**Source records:**
*** Begin section ***
(** C25: a bootstrap that reports success has left Caddy's file with exactly the
    keys it had and the key of the client's certificate: the one of the
    configuration or, when that has none, the one it had made, whose pair is
    what it tried to save.  The key is added unless the first entry of the
    access list is not an object ([can_register]); the admin listener is never
    switched to TLS, also not for the first client. *)
Theorem bootstrap_registers m m' :
  BootstrapMTLS (C := C) (K := K) m = (Ok tt, m') ->
  exists certPEM der o o',
    bootstrap_cert m m' certPEM /\ extractPublicKeyDER certPEM = Ok der /\
    object_unmarshal (autosave (outside m)) = Some (Some o) /\
    object_unmarshal (autosave (outside m')) = Some (Some o') /\
    (forall q, registered q o' = registered q o || (bool_decide (std_encode der = q) && can_register o)) /\
    hasTLSListener o' = hasTLSListener o.
Proof.
  unfold BootstrapMTLS. intros Hb. bind_inv Hb. injection E as <- <-.
  bind_inv Hb. bind_inv Hb. apply wrap_ok_inv in E0. unfold lift in E0. injection E0 as E0 <-.
  bind_inv Hb. injection E1 as <- <-. destruct (sshClient w); [|done].
  unfold onOutside, on_part in Hb. destruct (register _ _) as [r k'] eqn:Er. injection Hb as -> <-.
  apply register_ok in Er as (o & o' & Ho & Ho' & Hq & Ht).
  exists a, a0, o, o'. cbn [outside with_outside].
  assert (Hw : autosave (outside w) = autosave (outside m) /\ bootstrap_cert m (with_outside k' w) a).
  { unfold bootstrap_cert. case_decide as Hd; [|by injection E as <- <-].
    bind_inv E. destruct a1 as [c1 k1]. injection E as <- <-. apply wrap_ok_inv in E1.
    split; [by apply generate_autosave in E1|]. by apply generate_ok in E1. }
  destruct Hw as [Hw Hc]. rewrite <- Hw. auto 10.
Qed.
End Bootstrap.
(* ===== verification/LogViews.v ===== *)
(** * loguicapi/export.go, logstream/sse_handler.go: the ways out of the log

    The export of the ring to a file, and the streaming of the hub to a
    browser, by the log viewer and by [wizard/bootstrap.go].  [json.Marshal],
    the compressors and the decoding of an event are parameters.  A connection
    is what its goroutine has written so far; the writer, the event loop of the
    hub and the connections interleave at the operations of [Hub], each in one
    piece, and the turns of the connections' loops; what comes between the
    parts of such an operation is in HubThreads.  [sse_parse] is the reference reader of an event
    stream, as the HTML standard has it. *)

From S2P Require Import Prelude GoLib FS Ring Hub.

(** ** export.go *)

(** The formats that are declared; any other string would be written as JSONL. *)
Inductive ExportFormat := ExportJSONL | ExportGZIP | ExportZIP | ExportCSV.
#[export] Instance ExportFormat_eq_dec : EqDecision ExportFormat.
Proof. solve_decision. Defined.

Definition format_name (f : ExportFormat) : string :=
  match f with ExportJSONL => "jsonl" | ExportGZIP => "gz" | ExportZIP => "zip" | ExportCSV => "csv" end.

Record ExportOptions := {
  Format : ExportFormat; StartTime : time; EndTime : time;
  OLevel : string; OComponent : string; OSource : string; Limit : Z
}.
Record ExportResult := { EPath : string; ERecords : nat; ESize : nat }.
(** The request to disconnect is always answered with success.  A running
    tunnel is then down, with its watchdog cancelled; but while a connection
    is still being set up the request does nothing at all, and the connection
    comes up after the answer. *)
Theorem disconnect_answer (s : Tunnel.Manager (C := C) (E := E)) :
  let '(r, s') := handleDisconnect awg s in
  (exists resp, r = Ok resp /\ code resp = 200%Z) /\
  if Tunnel.running s
  then Tunnel.Status s' = "disconnected" /\ Tunnel.IsConnected s' = false /\
       live s' = filter (fun i => Some i <> wd s) (live s)
  else s' = s.
Proof.
  unfold handleDisconnect. destruct (Tunnel.running s) eqn:Hr.
  - destruct (disconnect_spec awg s Hr) as (c & e & -> & _). split; [eauto|]. done.
  - unfold Disconnect. rewrite Hr. cbn. split; [eauto|done].
Qed.

(** A tunnel that its watchdog found broken cannot be connected again: the
    request is accepted, and the connection it starts is refused because the
    session counts as running. *)
Theorem broken_tunnel_stays_down (s : Tunnel.Manager (C := C) (E := E)) :
  Tunnel.running s = true -> Tunnel.Status s = "error" ->
  handleConnect true s = ({| code := 202; body := JObj [("status", JStr "connecting")] |}, true) /\
  Connect GOOS awg sha256_hex s = (Err "tunnel: already connected or connecting", s).
Proof.
  intros Hr Hs. unfold handleConnect, Connect, connect_begin, mbind, eff_bind. rewrite Hr, Hs. done.
Qed.
End TunnelTheorems.

(** ** Theorems: the routes *)

#[export] Instance pattern_eq_dec : EqDecision pattern.
Proof. solve_decision. Defined.
Lemma ssh_settings_are_pinned_witness :
  let cl := {| ProvSSH.cfg := VPS ready_config; ProvSSH.client := None; c_net := ∅; c_disk := empty_disk |} in
  let l := {| l_cfgMgr := ready_config; l_client := Some cl; l_net := ∅; l_disk := empty_disk |} in
  let l' := {| l_cfgMgr := defaultConfig EmptyString; l_client := Some cl; l_net := ∅; l_disk := empty_disk |} in
  exists c', l_client (snd (lazy_ExecuteCommand (C := RootConfig) (E := gset nat) (Ok "/c") (Ok "/h") "uptime" l')) = Some c' /\
    target c' = target cl.
Proof.
  intros cl l l'.
  apply (ssh_settings_are_pinned (C := RootConfig) (E := gset nat) (Ok "/c") (Ok "/h") l); [reflexivity|].
  eapply star_snoc; [eapply star_snoc; [apply star_nil|exact (lz_config (Ok "/c") (Ok "/h") (defaultConfig EmptyString) l)]|].
  apply lz_command.
Defined.

Definition remote_config : RootConfig :=
  set_jwt_key EmptyString
    {| VPS := VPS ready_config; Config.Tunnel := Config.Tunnel ready_config; CaddyAPI := CaddyAPI ready_config;
       ExposedPorts := []; DNS := DNS ready_config; Daemon := Daemon ready_config;
       RemoteAPI := {| Config.Enabled := true; ListenAddr := EmptyString; RTLSCert := EmptyString; RTLSKey := EmptyString |};
       ServerMirror := EmptyString; UIToken := EmptyString |}.

Definition key_a : string := "0123456789abcdef0123456789abcdef".
Definition key_b : string := "fedcba9876543210fedcba9876543210".

Lemma jwt_key_survives_restart_witness :
  let s := {| s_cfg := remote_config; s_disk := empty_disk |} in
  let r1 := setupRemoteAPI (C := RootConfig) (Ok "/c") (Ok key_a) s in
  let r2 := setupRemoteAPI (C := RootConfig) (Ok "/c") (Ok key_b) {| s_cfg := s_cfg (snd r1); s_disk := empty_disk |} in
  exists d d', fst r1 = Some d /\ fst r2 = Some d' /\ d_issuer d' = d_issuer d.
Proof.
  intros s r1 r2.
  set (d := {| d_tokens := "/c/tokens.json"; d_issuer := {| signingKey := key_a; jttl := defaultJWTTTL |};
               d_audit := "/c/audit.jsonl" |}).
  exists d, d. split; [vm_compute; reflexivity|]. split; [vm_compute; reflexivity|].
  apply (jwt_key_survives_restart (C := RootConfig) (Ok "/c") (Ok key_a) (Ok key_b) s (snd r1) (snd r2) d d empty_disk);
    vm_compute; reflexivity.
Defined.

Definition w_surroundings : surroundings :=
  {| checks_pass := true; home := Ok "/root"; is_alive := fun _ => false; own_pid := 42; config_ok := true;
     awg := Some awg_cli; config_dir := Ok "/c"; key_bytes := Ok key_a; listen_ok := true;
     new_cert := Ok ("D", "K") |}.
Definition w_run (c : RootConfig) : process (C := RootConfig) (E := unit) :=
  main_run w_surroundings (replicate 12 Runs ++ Signal :: replicate 5 Runs) (boot c empty_disk tt).
(* ===== verification/Wiring.v ===== *)
(** * metrics/registry.go, qr, daemon/api_wizard.go: the glue

    The metrics and their HTTP server over the Prometheus library, the QR code
    and import link of a peer, and what the daemon plugs into the wizard, the
    invitations and the exposing of ports. *)

From S2P Require Import Prelude GoLib FS Base64 Config Invite Expose Wizard.

(** ** metrics/registry.go *)
Module Metrics.

Inductive collector_kind := CounterVec | Gauge | HistogramVec.
Record collector := { Name : string; Kind : collector_kind; Labels : list string }.

(** The registry of the library.  Asking for a child of a vector panics when
    the number of values is not that of its labels, or a value is not text. *)
Class Prometheus (P : Type) := {
  NewPrometheus : P;
  MustRegister : list collector -> P -> result P;
  Inc : collector -> list string -> P -> result P;
  Observe : collector -> list string -> string -> P -> result P;
  SetGauge : collector -> Z -> P -> result P
}.

Definition HealthChecksTotal : collector :=
  {| Name := "unet_health_checks_total"; Kind := CounterVec; Labels := ["target"; "result"] |}.
Definition VPSOpsTotal : collector :=
  {| Name := "unet_vps_operations_total"; Kind := CounterVec;
     Labels := ["operation"; "provider"; "result"] |}.
Definition LogEventsTotal : collector :=
  {| Name := "unet_log_events_total"; Kind := CounterVec;
     Labels := ["level"; "component"; "source"] |}.
Definition ActiveConns : collector :=
  {| Name := "unet_active_connections"; Kind := Gauge; Labels := [] |}.
Definition Uptime : collector := {| Name := "unet_uptime_seconds"; Kind := Gauge; Labels := [] |}.
Definition SSEReaders : collector := {| Name := "unet_sse_readers"; Kind := Gauge; Labels := [] |}.
Definition VPSOpDuration : collector :=
  {| Name := "unet_vps_operation_duration_seconds"; Kind := HistogramVec;
     Labels := ["operation"; "provider"] |}.

Definition collectors : list collector :=
  [HealthChecksTotal; VPSOpsTotal; LogEventsTotal; ActiveConns; Uptime; SSEReaders; VPSOpDuration].

Section Registry.
Context {P : Type} `{Prometheus P}.

Definition NewRegistry : result P := MustRegister collectors NewPrometheus.

Definition RecordHealthCheck (target res : string) : P -> result P :=
  Inc HealthChecksTotal [target; res].
Definition RecordVPSOp (operation provider res : string) : P -> result P :=
  Inc VPSOpsTotal [operation; provider; res].
Definition RecordLogEvent (level component source : string) : P -> result P :=
  Inc LogEventsTotal [level; component; source].
Definition ObserveVPSOpDuration (operation provider seconds : string) : P -> result P :=
  Observe VPSOpDuration [operation; provider] seconds.
Definition SetSSEReaders (count : Z) : P -> result P := SetGauge SSEReaders count.

(** What the program records. *)
Inductive sample :=
  | HealthCheck (target res : string)
  | VPSOp (operation provider res : string)
  | LogEvent (level component source : string)
  | OpDuration (operation provider seconds : string)
  | Readers (count : Z).

Definition record (s : sample) : P -> result P :=
  match s with
  | HealthCheck t r => RecordHealthCheck t r
  | VPSOp o p r => RecordVPSOp o p r
  | LogEvent l c s => RecordLogEvent l c s
  | OpDuration o p s => ObserveVPSOpDuration o p s
  | Readers n => SetSSEReaders n
  end.

Fixpoint record_all (l : list sample) (p : P) : result P :=
  match l with
  | [] => Ok p
  | s :: l => p' ← record s p; record_all l p'
  end.
End Registry.

Record Exposer := { listenAddr : string; bearerToken : string }.

Inductive answer := Exposition | HealthOK | HTTPError (status : Z) (text : string).

(** [bearerAuth] around [next]; [auth] is the request's header. *)
Definition bearerAuth (e : Exposer) (next : answer) (auth : string) : answer :=
  if decide (auth = EmptyString) then HTTPError 401 "unauthorized"
  else if bool_decide (slen auth < 7) || negb (bool_decide (stake 7 auth = "Bearer "))
  then HTTPError 401 "unauthorized"
  else if decide (sdrop 7 auth = bearerToken e) then next
  else HTTPError 403 "forbidden".

(** The table [Start] serves; a path is clean. *)
Definition serve (e : Exposer) (path auth : string) : answer :=
  if decide (path = "/metrics") then
    if decide (bearerToken e <> EmptyString) then bearerAuth e Exposition auth else Exposition
  else if decide (path = "/health") then HealthOK
  else HTTPError 404 "404 page not found".
End Metrics.

(** ** qr *)
Module QR.

Definition link_prefix : string := "wireguard://import?config=".

Definition BuildDeeplink (configText : string) : result string :=
  if decide (configText = EmptyString) then Err "config text must not be empty"
  else Ok (link_prefix +:+ url_encode configText).

Record QRResult := { PNG : string; DeeplinkURI : string; ConfigText : string }.

(** What the application that opens the link does. *)
Definition import (link : string) : option string :=
  if HasPrefix link link_prefix then url_decode (TrimPrefix link link_prefix) else None.

(** The stub of the handler's configuration. *)
Definition stubConfig (peerID : string) : string :=
  "[Interface]" +:+ nls +:+ "PrivateKey = (stub)" +:+ nls +:+ "Address = 10.0.0." +:+ peerID +:+
  "/24" +:+ nls +:+ "DNS = 1.1.1.1" +:+ nls +:+ nls +:+ "[Peer]" +:+ nls +:+
  "PublicKey = (stub)" +:+ nls +:+ "Endpoint = (stub):51820" +:+ nls +:+ "AllowedIPs = 0.0.0.0/0".

Inductive qr_answer :=
  | Refused (status : Z) (code message : string)
  | Generated (peer_id png_base64 deeplink config generated_at : string).

Section QR.
(** [qrcode.Encode] at medium recovery: text and size. *)
Context (encode_png : string -> Z -> result string).

Definition Generate (configText : string) (size : Z) : result QRResult :=
  if decide (configText = EmptyString) then Err "config text must not be empty"
  else
    let size := if decide (size <= 0)%Z then 512%Z else size in
    png ← wrap_err "qr encode: " (encode_png configText size);
    deeplink ← wrap_err "deeplink: " (BuildDeeplink configText);
    Ok {| PNG := png; DeeplinkURI := deeplink; ConfigText := configText |}.

Definition HandleGenerate (peerID now : string) : qr_answer :=
  if decide (peerID = EmptyString) then Refused 400 "bad_request" "peerId is required"
  else match Generate (stubConfig peerID) 512 with
       | Ok r => Generated peerID (std_encode (PNG r)) (DeeplinkURI r) (ConfigText r) now
       | Err _ | Panic _ => Refused 500 "internal_error" "failed to generate QR code"
       end.
End QR.
End QR.

(** ** daemon/api_wizard.go *)
Module Daemon.

Definition not_implemented : string :=
  "wizard SSH pool: not yet implemented — use existing ssh.Pool".

(** [daemonSSHPool.Connect] *)
Definition pool_Connect {E S : Type} (cfg : SSHInput) : eff E S := throw not_implemented.

(** [dnsAdapter] writes a line to the log. *)
Definition dnsAdapter (E : Type) : DNSCreator E := {| UpsertRecord subdomain ip := mret tt |}.

(** [tunnelAdapter] over the manager, if there is one. *)
Definition tunnel_IsConnected {M : Type} (connected : M -> bool) (mgr : option M) : bool :=
  match mgr with None => false | Some m => connected m end.

Definition daemonSecret (cfg : RootConfig) : string :=
  if decide (UIToken cfg = EmptyString) then "default-daemon-secret" else UIToken cfg.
*** End section ***
**Assigned task:** Counting only lines that hold "next", report how many there are in the records above, as a bare number.

**Finished task:** 3